§ Work to complete
Going from the line that contains "set (found := user_pages_fast" down to the last line in the listing below, reproduce every line exactly and include no others.

§ Material to process
Lemma prefetch_many_bal p spt a b : pages_counted -> keeps (bal p) (direct_pte_prefetch_many m e spt a b).
Proof.
  intros Hc. unfold direct_pte_prefetch_many, gfn_to_memslot_dirty_bitmap, gfn_to_memslot. repeat (apply keeps_mbind; [keep|intros ?]). destruct a2; [|keep].
  intros x r x'. unfold gfn_to_page_many_atomic. rewrite st_bind_assoc, (st_bind_Ok _ _ x x x) by done.
  destruct (__gfn_to_hva_many _ _ _) as [hva|]; [|by intros [= _ <-]]. destruct (search_memslots _ _) as [sl|]; [|by intros [= _ <-]]. destruct (_ <? _); [by intros [= _ <-]|]. cbv zeta.
  set (found := user_pages_fast e hva _). assert (Hf : forall q, q ∈ found -> counted_pfn q = true) by (intros q Hq; by apply (Hc _ _ _ Hq)). clearbody found.
  rewrite st_bind_assoc. intros (u & y & E & H)%st_bind_inv. apply (tell_bal _ p) in E. rewrite (st_bind_Ok _ _ y (Some found) y) in H by done. destruct found as [|q pfns].
  - injection H as _ <-. rewrite E. cbn. lia.
  - apply st_bind_inv in H as (u' & z & E' & [= _ <-]). rewrite (prefetch_bal _ p Hf _ _ _ _ _ _ _ E'), E. lia.
Qed.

§ Result of the task
  set (found := user_pages_fast e hva _). assert (Hf : forall q, q ∈ found -> counted_pfn q = true) by (intros q Hq; by apply (Hc _ _ _ Hq)). clearbody found.
  rewrite st_bind_assoc. intros (u & y & E & H)%st_bind_inv. apply (tell_bal _ p) in E. rewrite (st_bind_Ok _ _ y (Some found) y) in H by done. destruct found as [|q pfns].
  - injection H as _ <-. rewrite E. cbn. lia.
  - apply st_bind_inv in H as (u' & z & E' & [= _ <-]). rewrite (prefetch_bal _ p Hf _ _ _ _ _ _ _ E'), E. lia.
Qed.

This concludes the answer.